(DIRECTIONS FOR THIS TASK) When you reach the line containing "Lemma run_cons (ev" in the entries below, start writing out each line exactly, and stop after the line containing "(** The event-driven".
##### DATA TO PROCESS #####
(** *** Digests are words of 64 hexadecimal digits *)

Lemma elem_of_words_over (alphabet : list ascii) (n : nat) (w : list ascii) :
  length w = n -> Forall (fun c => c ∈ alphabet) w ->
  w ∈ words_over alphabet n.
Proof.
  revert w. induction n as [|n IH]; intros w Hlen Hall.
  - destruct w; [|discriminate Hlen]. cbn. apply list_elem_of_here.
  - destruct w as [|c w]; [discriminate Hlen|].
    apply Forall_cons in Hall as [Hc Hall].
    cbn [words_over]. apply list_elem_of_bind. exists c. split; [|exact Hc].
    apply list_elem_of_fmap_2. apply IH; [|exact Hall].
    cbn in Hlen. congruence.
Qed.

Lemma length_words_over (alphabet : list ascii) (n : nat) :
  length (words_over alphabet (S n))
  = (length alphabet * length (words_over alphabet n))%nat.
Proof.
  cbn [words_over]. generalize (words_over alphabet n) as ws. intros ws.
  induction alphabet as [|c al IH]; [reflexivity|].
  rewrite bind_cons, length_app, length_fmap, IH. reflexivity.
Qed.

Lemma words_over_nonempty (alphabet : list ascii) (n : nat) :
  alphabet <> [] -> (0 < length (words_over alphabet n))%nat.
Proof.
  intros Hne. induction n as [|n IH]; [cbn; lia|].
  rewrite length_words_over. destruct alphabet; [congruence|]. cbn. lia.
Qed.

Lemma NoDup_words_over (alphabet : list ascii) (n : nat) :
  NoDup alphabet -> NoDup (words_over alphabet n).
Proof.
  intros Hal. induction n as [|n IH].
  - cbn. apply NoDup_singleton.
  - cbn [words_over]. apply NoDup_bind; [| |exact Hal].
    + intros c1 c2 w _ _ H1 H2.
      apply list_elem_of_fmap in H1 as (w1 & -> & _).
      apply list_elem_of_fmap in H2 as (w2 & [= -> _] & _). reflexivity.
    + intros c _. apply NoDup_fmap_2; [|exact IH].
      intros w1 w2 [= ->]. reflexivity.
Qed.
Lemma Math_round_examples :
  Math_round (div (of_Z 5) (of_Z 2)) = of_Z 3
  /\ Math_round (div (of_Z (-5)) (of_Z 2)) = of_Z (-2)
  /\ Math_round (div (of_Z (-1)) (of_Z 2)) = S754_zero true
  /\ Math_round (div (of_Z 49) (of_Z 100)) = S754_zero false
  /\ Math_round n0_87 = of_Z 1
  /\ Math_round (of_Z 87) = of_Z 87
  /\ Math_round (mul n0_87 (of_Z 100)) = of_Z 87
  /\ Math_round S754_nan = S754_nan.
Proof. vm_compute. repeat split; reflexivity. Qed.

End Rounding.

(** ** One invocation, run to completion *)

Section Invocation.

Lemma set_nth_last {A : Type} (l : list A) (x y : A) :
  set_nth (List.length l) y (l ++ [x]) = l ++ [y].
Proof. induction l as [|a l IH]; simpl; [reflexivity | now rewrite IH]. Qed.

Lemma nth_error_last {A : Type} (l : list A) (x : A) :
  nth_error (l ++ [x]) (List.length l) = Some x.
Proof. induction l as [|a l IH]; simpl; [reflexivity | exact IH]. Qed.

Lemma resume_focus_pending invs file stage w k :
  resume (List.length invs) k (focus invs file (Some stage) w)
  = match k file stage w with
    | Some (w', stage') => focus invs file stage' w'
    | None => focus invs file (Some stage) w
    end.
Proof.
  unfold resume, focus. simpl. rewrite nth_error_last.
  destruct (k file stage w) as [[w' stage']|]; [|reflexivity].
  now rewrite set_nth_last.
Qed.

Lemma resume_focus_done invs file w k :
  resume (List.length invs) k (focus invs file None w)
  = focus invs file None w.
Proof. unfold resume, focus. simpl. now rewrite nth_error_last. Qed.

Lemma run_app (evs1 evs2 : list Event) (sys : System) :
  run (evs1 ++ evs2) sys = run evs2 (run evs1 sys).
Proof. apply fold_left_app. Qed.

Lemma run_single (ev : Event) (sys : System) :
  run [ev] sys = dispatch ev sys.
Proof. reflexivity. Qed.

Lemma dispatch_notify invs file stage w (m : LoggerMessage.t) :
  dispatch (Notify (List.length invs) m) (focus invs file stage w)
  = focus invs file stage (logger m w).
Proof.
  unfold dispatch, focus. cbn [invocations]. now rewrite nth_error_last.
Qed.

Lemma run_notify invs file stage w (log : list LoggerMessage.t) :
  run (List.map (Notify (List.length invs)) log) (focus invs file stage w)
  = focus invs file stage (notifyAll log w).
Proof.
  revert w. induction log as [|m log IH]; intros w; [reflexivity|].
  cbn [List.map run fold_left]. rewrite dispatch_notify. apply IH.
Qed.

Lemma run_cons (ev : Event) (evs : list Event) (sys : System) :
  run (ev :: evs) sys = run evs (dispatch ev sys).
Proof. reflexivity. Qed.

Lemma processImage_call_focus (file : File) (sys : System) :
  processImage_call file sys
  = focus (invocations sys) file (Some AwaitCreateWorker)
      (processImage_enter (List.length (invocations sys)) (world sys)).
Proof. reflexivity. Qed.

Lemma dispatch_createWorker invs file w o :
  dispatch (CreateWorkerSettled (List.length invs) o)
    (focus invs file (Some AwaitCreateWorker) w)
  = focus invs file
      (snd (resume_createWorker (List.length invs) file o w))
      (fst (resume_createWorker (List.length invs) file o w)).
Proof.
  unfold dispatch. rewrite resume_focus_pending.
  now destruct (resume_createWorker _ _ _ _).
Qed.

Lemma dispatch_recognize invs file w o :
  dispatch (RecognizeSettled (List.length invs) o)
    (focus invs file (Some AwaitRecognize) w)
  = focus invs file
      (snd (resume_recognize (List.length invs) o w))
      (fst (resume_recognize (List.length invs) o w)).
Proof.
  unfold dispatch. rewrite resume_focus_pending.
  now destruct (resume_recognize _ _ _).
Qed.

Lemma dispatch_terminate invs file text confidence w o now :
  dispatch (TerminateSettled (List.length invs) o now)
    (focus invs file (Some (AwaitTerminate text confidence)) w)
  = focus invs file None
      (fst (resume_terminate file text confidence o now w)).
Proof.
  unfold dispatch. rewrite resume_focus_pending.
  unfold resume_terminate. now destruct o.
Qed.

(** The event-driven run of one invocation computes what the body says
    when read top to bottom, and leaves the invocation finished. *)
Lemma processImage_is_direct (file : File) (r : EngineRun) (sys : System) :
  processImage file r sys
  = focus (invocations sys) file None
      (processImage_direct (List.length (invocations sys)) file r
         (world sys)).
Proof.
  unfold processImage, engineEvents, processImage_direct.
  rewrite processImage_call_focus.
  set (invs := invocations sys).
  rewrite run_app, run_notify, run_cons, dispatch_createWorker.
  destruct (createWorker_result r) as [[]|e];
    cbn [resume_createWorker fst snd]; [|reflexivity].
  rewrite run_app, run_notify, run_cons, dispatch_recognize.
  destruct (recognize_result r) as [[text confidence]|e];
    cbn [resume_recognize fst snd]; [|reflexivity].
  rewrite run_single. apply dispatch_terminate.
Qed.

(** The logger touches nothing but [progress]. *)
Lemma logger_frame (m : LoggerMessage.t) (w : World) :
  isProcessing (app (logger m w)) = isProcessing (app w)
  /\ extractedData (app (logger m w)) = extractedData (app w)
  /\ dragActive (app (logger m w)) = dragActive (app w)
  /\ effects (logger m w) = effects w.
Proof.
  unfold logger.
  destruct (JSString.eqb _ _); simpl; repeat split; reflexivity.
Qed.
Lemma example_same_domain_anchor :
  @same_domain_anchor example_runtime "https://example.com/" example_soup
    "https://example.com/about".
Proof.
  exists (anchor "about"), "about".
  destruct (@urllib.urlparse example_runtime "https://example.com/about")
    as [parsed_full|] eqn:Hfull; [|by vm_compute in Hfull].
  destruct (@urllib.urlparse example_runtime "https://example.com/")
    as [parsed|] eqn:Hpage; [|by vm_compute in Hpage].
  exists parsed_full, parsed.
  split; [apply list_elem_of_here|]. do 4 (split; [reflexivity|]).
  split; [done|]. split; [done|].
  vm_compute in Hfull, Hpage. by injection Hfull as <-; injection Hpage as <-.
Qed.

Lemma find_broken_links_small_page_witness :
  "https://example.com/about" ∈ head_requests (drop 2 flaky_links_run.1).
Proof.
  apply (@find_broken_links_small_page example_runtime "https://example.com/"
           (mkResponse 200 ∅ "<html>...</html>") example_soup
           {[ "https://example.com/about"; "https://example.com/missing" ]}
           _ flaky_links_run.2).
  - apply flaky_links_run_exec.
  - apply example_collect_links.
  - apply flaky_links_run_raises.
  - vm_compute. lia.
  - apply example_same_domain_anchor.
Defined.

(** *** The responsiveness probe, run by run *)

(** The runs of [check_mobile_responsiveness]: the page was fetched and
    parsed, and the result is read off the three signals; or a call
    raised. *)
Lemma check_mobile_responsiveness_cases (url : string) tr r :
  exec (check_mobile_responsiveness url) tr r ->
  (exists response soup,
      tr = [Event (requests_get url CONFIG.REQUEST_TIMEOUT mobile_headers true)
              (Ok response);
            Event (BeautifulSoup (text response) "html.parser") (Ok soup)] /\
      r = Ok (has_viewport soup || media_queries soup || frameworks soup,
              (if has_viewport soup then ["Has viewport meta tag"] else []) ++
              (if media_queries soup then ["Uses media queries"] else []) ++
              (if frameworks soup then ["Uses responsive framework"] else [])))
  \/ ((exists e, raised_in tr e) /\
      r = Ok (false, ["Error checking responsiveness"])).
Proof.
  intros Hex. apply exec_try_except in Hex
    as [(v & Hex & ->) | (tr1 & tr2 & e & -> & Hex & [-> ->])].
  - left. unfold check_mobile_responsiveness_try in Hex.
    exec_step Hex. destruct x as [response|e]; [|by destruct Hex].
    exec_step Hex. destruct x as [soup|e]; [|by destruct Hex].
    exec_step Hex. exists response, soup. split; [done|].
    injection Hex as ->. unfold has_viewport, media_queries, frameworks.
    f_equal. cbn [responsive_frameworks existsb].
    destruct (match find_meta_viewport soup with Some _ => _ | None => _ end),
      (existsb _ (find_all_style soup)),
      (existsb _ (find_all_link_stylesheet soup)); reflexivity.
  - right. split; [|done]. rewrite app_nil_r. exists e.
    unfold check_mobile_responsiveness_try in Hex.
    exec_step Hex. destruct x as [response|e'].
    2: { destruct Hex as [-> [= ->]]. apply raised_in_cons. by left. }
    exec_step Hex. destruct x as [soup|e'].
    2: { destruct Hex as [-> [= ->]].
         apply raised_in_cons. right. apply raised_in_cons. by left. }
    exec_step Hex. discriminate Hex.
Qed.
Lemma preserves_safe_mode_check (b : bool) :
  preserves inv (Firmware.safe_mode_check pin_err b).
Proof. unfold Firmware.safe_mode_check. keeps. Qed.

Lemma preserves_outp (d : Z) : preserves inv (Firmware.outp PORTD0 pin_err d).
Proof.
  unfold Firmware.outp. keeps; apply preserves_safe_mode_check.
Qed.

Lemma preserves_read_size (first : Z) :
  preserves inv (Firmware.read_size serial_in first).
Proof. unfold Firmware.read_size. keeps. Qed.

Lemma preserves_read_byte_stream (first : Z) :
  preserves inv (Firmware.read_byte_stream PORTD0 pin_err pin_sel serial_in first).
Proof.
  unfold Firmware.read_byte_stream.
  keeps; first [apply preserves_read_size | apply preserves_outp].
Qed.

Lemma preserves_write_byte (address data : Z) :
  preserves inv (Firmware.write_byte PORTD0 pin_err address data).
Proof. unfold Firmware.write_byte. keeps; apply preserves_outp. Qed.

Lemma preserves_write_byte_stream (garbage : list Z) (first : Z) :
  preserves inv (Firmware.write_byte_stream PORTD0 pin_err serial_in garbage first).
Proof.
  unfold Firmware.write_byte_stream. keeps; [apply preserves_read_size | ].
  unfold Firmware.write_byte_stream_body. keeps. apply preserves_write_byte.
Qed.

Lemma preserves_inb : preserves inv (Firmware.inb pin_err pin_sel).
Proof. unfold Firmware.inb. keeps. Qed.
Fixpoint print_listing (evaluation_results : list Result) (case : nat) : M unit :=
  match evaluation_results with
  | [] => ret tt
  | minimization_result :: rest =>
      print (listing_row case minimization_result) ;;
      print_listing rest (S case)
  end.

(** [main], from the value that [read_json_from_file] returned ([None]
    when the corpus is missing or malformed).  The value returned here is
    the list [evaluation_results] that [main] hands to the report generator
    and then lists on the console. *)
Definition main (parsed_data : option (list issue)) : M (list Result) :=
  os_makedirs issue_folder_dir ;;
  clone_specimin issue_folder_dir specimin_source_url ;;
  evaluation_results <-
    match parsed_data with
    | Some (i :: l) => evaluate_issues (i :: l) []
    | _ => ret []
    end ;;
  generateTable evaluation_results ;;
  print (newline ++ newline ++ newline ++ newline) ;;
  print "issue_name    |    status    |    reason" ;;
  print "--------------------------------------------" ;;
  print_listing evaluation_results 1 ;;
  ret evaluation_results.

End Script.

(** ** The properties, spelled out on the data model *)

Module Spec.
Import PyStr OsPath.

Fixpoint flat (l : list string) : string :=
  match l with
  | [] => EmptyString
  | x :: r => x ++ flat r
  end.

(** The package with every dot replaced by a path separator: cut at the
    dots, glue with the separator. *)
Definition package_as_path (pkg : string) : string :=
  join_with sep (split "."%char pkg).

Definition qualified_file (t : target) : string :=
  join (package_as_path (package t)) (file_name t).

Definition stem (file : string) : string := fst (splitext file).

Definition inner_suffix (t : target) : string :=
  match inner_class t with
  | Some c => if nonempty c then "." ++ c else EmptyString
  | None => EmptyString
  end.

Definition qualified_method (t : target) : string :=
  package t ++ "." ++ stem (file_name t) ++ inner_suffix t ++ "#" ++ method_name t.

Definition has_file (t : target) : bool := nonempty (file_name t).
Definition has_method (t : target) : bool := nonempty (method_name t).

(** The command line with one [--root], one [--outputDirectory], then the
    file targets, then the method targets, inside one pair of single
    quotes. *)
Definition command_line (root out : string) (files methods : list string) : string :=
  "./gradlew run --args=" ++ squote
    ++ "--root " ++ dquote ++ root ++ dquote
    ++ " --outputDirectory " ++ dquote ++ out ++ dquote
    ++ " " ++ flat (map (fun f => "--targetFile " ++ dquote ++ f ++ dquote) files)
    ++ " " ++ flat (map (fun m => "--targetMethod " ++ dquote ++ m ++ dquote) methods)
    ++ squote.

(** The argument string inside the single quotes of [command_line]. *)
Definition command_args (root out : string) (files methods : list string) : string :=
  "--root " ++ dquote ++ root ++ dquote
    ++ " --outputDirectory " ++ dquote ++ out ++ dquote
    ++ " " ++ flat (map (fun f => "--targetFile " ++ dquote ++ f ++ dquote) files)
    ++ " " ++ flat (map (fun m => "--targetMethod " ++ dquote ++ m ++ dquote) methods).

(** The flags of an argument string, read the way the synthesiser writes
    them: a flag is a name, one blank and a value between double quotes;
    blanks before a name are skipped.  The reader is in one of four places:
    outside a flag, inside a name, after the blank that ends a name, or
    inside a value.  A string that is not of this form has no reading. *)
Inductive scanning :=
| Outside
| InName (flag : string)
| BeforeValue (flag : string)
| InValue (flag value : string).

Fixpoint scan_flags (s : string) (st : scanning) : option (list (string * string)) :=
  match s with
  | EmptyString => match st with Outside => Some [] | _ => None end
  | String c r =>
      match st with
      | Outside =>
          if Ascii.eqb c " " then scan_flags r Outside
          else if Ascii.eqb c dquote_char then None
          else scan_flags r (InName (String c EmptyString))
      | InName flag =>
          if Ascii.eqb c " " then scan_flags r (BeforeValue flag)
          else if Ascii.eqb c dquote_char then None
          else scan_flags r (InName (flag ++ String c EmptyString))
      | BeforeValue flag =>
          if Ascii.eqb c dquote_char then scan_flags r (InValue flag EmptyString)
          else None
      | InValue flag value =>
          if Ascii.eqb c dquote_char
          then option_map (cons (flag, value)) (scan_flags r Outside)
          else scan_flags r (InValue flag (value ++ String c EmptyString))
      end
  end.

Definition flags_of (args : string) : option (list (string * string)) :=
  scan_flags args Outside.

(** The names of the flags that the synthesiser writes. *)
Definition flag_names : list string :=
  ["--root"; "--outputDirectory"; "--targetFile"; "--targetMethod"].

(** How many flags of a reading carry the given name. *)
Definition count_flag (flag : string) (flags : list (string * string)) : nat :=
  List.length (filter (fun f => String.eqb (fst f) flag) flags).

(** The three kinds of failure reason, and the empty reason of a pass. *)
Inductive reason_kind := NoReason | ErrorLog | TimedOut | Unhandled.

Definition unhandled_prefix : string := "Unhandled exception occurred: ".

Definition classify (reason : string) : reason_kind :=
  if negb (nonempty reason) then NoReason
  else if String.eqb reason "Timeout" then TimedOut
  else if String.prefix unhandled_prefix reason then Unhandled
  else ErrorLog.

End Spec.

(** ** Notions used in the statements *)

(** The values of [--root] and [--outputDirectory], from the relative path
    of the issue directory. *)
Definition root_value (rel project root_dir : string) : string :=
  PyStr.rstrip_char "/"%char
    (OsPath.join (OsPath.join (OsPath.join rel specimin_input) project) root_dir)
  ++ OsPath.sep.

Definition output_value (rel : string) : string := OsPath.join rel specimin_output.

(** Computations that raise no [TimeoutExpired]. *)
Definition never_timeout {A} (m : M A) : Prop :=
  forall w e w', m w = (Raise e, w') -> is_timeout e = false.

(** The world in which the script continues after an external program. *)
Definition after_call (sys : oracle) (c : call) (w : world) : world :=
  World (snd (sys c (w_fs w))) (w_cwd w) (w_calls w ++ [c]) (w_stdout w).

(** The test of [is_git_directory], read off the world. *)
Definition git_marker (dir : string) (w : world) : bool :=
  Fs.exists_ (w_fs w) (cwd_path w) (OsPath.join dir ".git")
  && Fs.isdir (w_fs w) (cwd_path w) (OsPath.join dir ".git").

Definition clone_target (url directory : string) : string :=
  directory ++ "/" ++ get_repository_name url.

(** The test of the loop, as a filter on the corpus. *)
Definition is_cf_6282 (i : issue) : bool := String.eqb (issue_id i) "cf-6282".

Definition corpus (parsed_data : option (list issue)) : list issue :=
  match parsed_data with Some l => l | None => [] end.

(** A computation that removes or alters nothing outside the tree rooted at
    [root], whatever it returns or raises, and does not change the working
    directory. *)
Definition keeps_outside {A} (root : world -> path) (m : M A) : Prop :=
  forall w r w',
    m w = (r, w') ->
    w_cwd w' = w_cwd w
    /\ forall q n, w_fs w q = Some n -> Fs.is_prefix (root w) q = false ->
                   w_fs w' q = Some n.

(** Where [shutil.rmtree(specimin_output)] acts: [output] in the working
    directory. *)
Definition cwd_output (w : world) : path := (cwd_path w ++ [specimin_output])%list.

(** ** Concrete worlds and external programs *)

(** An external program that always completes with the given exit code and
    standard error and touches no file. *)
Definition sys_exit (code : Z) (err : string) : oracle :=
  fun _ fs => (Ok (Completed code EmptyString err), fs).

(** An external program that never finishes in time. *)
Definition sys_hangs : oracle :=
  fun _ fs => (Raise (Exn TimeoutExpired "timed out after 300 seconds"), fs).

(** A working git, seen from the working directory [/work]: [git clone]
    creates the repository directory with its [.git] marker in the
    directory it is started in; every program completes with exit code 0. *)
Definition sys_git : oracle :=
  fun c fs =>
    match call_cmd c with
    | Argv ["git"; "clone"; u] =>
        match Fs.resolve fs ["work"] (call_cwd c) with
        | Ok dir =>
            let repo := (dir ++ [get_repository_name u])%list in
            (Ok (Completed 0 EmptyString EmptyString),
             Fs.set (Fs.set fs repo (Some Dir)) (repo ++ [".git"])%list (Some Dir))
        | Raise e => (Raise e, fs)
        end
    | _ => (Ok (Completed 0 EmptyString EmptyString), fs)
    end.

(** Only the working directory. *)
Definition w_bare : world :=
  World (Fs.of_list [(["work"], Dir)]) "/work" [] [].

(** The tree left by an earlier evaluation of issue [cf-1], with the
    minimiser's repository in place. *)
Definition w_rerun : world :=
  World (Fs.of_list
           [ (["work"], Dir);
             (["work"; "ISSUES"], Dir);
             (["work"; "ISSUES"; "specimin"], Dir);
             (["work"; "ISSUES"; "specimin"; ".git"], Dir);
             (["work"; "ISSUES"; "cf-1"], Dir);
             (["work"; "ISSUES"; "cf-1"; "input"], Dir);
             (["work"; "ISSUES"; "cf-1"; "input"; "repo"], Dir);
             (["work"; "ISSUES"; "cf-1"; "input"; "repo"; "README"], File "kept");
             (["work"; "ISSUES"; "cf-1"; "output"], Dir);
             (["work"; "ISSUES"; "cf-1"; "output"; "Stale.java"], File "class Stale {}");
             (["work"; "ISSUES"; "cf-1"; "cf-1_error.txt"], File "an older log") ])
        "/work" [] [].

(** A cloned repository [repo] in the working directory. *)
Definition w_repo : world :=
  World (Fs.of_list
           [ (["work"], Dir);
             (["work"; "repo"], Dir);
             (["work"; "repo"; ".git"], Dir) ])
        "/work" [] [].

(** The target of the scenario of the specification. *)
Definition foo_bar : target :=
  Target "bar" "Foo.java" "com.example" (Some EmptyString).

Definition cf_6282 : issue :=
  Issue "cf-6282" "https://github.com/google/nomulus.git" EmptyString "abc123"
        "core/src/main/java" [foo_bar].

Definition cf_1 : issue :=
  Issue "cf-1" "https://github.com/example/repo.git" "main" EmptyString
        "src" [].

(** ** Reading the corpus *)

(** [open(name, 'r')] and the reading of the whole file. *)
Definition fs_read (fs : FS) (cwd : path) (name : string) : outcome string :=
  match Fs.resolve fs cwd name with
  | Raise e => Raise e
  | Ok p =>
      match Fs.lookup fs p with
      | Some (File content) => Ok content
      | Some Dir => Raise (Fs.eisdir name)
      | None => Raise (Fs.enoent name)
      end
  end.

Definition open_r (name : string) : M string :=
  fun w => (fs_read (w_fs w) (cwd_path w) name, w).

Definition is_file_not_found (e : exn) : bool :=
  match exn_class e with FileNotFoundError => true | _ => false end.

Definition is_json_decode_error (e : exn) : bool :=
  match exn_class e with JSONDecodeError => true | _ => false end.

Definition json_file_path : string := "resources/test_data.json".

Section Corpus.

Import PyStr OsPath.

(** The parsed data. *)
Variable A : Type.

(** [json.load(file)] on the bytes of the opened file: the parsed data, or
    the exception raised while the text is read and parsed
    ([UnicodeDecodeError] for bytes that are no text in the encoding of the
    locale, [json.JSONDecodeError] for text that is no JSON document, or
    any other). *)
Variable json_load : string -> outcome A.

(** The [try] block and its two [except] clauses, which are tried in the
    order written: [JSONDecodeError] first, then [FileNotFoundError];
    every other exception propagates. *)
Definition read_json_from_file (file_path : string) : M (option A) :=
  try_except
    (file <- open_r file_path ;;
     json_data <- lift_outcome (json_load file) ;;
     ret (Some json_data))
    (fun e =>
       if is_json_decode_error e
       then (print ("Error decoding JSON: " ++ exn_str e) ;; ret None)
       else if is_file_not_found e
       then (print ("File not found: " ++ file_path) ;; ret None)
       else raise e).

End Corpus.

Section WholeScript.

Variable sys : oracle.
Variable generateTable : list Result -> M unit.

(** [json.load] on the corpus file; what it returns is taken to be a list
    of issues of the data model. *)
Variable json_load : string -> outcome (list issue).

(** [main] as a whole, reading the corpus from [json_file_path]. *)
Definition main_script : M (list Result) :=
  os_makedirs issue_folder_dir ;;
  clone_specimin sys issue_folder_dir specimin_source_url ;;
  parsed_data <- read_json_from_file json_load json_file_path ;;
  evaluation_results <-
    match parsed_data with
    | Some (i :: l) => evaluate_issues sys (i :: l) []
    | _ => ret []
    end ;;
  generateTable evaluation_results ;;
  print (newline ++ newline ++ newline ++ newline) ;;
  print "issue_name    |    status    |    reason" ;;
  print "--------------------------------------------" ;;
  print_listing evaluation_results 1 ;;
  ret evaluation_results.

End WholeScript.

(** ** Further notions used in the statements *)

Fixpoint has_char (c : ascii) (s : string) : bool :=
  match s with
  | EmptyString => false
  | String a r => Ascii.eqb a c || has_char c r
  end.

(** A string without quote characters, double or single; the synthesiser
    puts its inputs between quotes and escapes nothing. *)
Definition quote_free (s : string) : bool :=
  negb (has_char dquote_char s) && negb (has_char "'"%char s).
#####
(ANSWER AREA)
Lemma run_cons (ev : Event) (evs : list Event) (sys : System) :
  run (ev :: evs) sys = run evs (dispatch ev sys).
Proof. reflexivity. Qed.

Lemma processImage_call_focus (file : File) (sys : System) :
  processImage_call file sys
  = focus (invocations sys) file (Some AwaitCreateWorker)
      (processImage_enter (List.length (invocations sys)) (world sys)).
Proof. reflexivity. Qed.

Lemma dispatch_createWorker invs file w o :
  dispatch (CreateWorkerSettled (List.length invs) o)
    (focus invs file (Some AwaitCreateWorker) w)
  = focus invs file
      (snd (resume_createWorker (List.length invs) file o w))
      (fst (resume_createWorker (List.length invs) file o w)).
Proof.
  unfold dispatch. rewrite resume_focus_pending.
  now destruct (resume_createWorker _ _ _ _).
Qed.

Lemma dispatch_recognize invs file w o :
  dispatch (RecognizeSettled (List.length invs) o)
    (focus invs file (Some AwaitRecognize) w)
  = focus invs file
      (snd (resume_recognize (List.length invs) o w))
      (fst (resume_recognize (List.length invs) o w)).
Proof.
  unfold dispatch. rewrite resume_focus_pending.
  now destruct (resume_recognize _ _ _).
Qed.

Lemma dispatch_terminate invs file text confidence w o now :
  dispatch (TerminateSettled (List.length invs) o now)
    (focus invs file (Some (AwaitTerminate text confidence)) w)
  = focus invs file None
      (fst (resume_terminate file text confidence o now w)).
Proof.
  unfold dispatch. rewrite resume_focus_pending.
  unfold resume_terminate. now destruct o.
Qed.

(** The event-driven run of one invocation computes what the body says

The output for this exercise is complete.